Notable recipients of the Gold Medal include Jonathan W. Bailey, Tim Foecke and John L. Hall.

Secretary of Commerce Penny Pritzker decorates physicist Michael Boss with a Commerce Gold Medal in 2016

===President's "E" Award===
The President's "E" Award was created on December 5, 1961 by President of the United States John F. Kennedy through Executive Order 10978.

Three types of President's "E" Awards are issued:
- The President’s “E” Award for Exports is "awarded to an exporting firm or organization that has made significant contributions to the increase of U.S. exports";
- The President’s “E” Award for Export Service is "awarded to a firm or organization that may not export directly, but facilitates the exports of others";
- The President’s “E Star” Award for Exports and the President's "E Star" Award for Export Service recognizes "continued superior performance in increasing or promoting exports".
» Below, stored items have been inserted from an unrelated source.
Lemma tokens_short_toCRLF (parts : list string) :
  parts <> [] ->
  forallb (fun l => len l <? MaxScanTokenSize) (tokensOf (addCR parts)) = true ->
  forallb (fun l => len l <? MaxScanTokenSize) (tokensOf parts) = true.
Proof.
  intros N. destruct (exists_last N) as (init & last & ->).
  rewrite addCR_snoc, !tokensOf_snoc.
  assert (M : forallb (fun l => len l <? MaxScanTokenSize)
                (map (fun x => (x ++ String cr EmptyString)%string) init) = true ->
              forallb (fun l => len l <? MaxScanTokenSize) init = true).
  { rewrite !forallb_forall. intros H x I.
    specialize (H _ (in_map _ _ _ I)). cbv beta in H. rewrite len_app in H.
    apply Z.ltb_lt in H. apply Z.ltb_lt.
    pose proof (len_nonneg (String cr EmptyString)). lia. }
  destruct last; [exact M|].
  rewrite !forallb_app. intros H. apply andb_true_iff in H.
  destruct H as [H1 H2]. rewrite (M H1), H2. reflexivity.
Qed.

(** X15: a text with a carriage return before every newline (the line
    ends of Windows), when the scanner reads it, gives the same lines and
    the same result as the text without them. *)
Theorem carriage_returns_are_ignored (input : string) (lines : list string) :
  readLines (toCRLF input) = inl lines ->
  readLines input = inl lines /\
  ParseFromReader (toCRLF input) = ParseFromReader input.
Proof.
  intros H.
  assert (R : readLines input = inl lines).
  { revert H. unfold readLines, ScanLines.
    fold (tokensOf (Split (toCRLF input) nl)).
    fold (tokensOf (Split input nl)).
    rewrite Split_toCRLF.
    destruct (forallb _ (tokensOf (addCR (Split input nl)))) eqn:F;
      [|discriminate].
    rewrite (tokens_short_toCRLF _ (Split_not_nil _ _) F).
    rewrite (trimmed_tokens_toCRLF _ (Split_not_nil _ _)).
    intros E. exact E. }
  split; [exact R|].
  unfold ParseFromReader. rewrite H, R. reflexivity.
Qed.

Lemma carriage_returns_example :
  readLines ("0:00:01.000,0:00:04.000" ++ NL ++ "Hello" ++ NL)%string =
  inl ["0:00:01.000,0:00:04.000"; "Hello"]%string /\
  ParseFromReader
    (toCRLF ("0:00:01.000,0:00:04.000" ++ NL ++ "Hello" ++ NL)%string) =
  ParseFromReader ("0:00:01.000,0:00:04.000" ++ NL ++ "Hello" ++ NL)%string.
Proof.
  apply carriage_returns_are_ignored. vm_compute. reflexivity.
Defined.

End Reading.

(** ** The parser on the text of the formatter *)

Section ParseTheOutput.

Local Open Scope list_scope.

Lemma digit_is_not (c d : ascii) :
  isDigit c = false -> isDigit d = true -> Ascii.eqb d c = false.
Proof.
  intros Hc Hd. destruct (Ascii.eqb d c) eqn:E; [|reflexivity].
  apply Ascii.eqb_eq in E. congruence.
Qed.

Lemma digits_without (c : ascii) (w : nat) :
  isDigit c = false ->
  forall s, digitsOfWidth w s = true -> ContainsRune s c = false.
Proof.
  intros Hc. induction w as [|w IH]; intros [|d t]; simpl; try discriminate.
  - reflexivity.
  - intros H. apply andb_true_iff in H. destruct H as [Hd Ht].
    rewrite (digit_is_not c d Hc Hd). apply IH. exact Ht.
Qed.

(** A digit is no white space, alone or with the bytes around it. *)
Lemma digit_starts_no_space (a : ascii) :
  isDigit a = true ->
  asciiSpace a = false /\ (forall b, space2 a b = false) /\
  (forall b c, space3 a b c = false).
Proof.
  intros H.
  destruct a as [[] [] [] [] [] [] [] []]; try discriminate H;
    repeat split; reflexivity.
Qed.

Lemma digit_ends_no_space (z : ascii) :
  isDigit z = true ->
  (forall b, space2 b z = false) /\ (forall b c, space3 c b z = false).
Proof.
  intros H.
  destruct z as [[] [] [] [] [] [] [] []]; try discriminate H;
    (split;
     [ intros b; unfold space2;
       match goal with
       | |- context [N_of_ascii (Ascii ?a ?b ?c ?d ?e ?f ?g ?h)] =>
           let v := eval vm_compute in (N_of_ascii (Ascii a b c d e f g h)) in
           change (N_of_ascii (Ascii a b c d e f g h)) with v
       end;
       destruct (N_of_ascii b) as [|p]; [reflexivity|];
       do 8 (try (destruct p as [p|p|]; try reflexivity))
     | intros b c; unfold space3;
       match goal with
       | |- context [N_of_ascii (Ascii ?a ?b ?c ?d ?e ?f ?g ?h)] =>
           let v := eval vm_compute in (N_of_ascii (Ascii a b c d e f g h)) in
           change (N_of_ascii (Ascii a b c d e f g h)) with v
       end;
       destruct (N_of_ascii c) as [|p]; [reflexivity|];
       do 8 (try (destruct p as [p|p|]; try reflexivity));
       (destruct (N_of_ascii b) as [|q]; [reflexivity|];
        do 8 (try (destruct q as [q|q|]; try reflexivity))) ]).
Qed.

(** A text between two digits has no white space to trim. *)
Lemma TrimSpace_between_digits (a z : ascii) (t u : string) :
  isDigit a = true -> isDigit z = true ->
  String a t = (u ++ String z EmptyString)%string ->
  TrimSpace (String a t) = String a t.
Proof.
  intros Ha Hz E.
  destruct (digit_starts_no_space a Ha) as (A1 & A2 & A3).
  destruct (digit_ends_no_space z Hz) as (Z2 & Z3).
  assert (Z1 : asciiSpace z = false)
    by (apply (digit_starts_no_space z Hz)).
  assert (L : TrimLeftSpace (String a t) = String a t).
  { cbn [TrimLeftSpace]. rewrite A1.
    destruct t as [|b t2]; [reflexivity|]. rewrite A2.
    destruct t2 as [|c t3]; [reflexivity|]. rewrite A3. reflexivity. }
  unfold TrimSpace. rewrite L, E. unfold TrimRightSpace.
  rewrite rev_app. cbn [rev append TrimLeftSpaceRev]. rewrite Z1.
  assert (R : match rev u with
              | EmptyString => String z (rev u)
              | String b t2 =>
                  if space2 b z then TrimLeftSpaceRev t2
                  else match t2 with
                       | EmptyString => String z (rev u)
                       | String c t3 =>
                           if space3 c b z then TrimLeftSpaceRev t3
                           else String z (rev u)
                       end
              end = String z (rev u)).
  { destruct (rev u) as [|b t2]; [reflexivity|]. rewrite Z2.
    destruct t2 as [|c t3]; [reflexivity|]. rewrite Z3. reflexivity. }
  rewrite R. cbn [rev]. rewrite rev_involutive. reflexivity.
Qed.

Lemma digitsOfWidth_three (s : string) :
  digitsOfWidth 3 s = true ->
  exists a b c, s = String a (String b (String c EmptyString)) /\
                isDigit a = true /\ isDigit b = true /\ isDigit c = true.
Proof.
  destruct s as [|a [|b [|c [|? ?]]]]; simpl; try discriminate.
  - rewrite andb_false_r. discriminate.
  - rewrite !andb_false_r. discriminate.
  - rewrite andb_true_r. intros H.
    apply andb_true_iff in H. destruct H as [Ha H].
    apply andb_true_iff in H. destruct H as [Hb Hc].
    exists a, b, c. auto.
  - rewrite !andb_false_r. discriminate.
Qed.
Secretary of Commerce Gina Raimondo presents the President's "E" Award, circa 2022

Recipients of the President's "E" Award receive, and are authorized to fly, a special pennant described in the order as "a flag having a field of white upon which will appear a blue 'E'" and receive a certificate "appropriately executed in the name and by the authority of the President".

===Ron Brown Excellence in Innovation Award===
The Ron Brown Excellence in Innovation Award was established in memory of Secretary of Commerce Ron Brown and is annually awarded to one person who "embodies the spirit and standards held up by Ron Brown".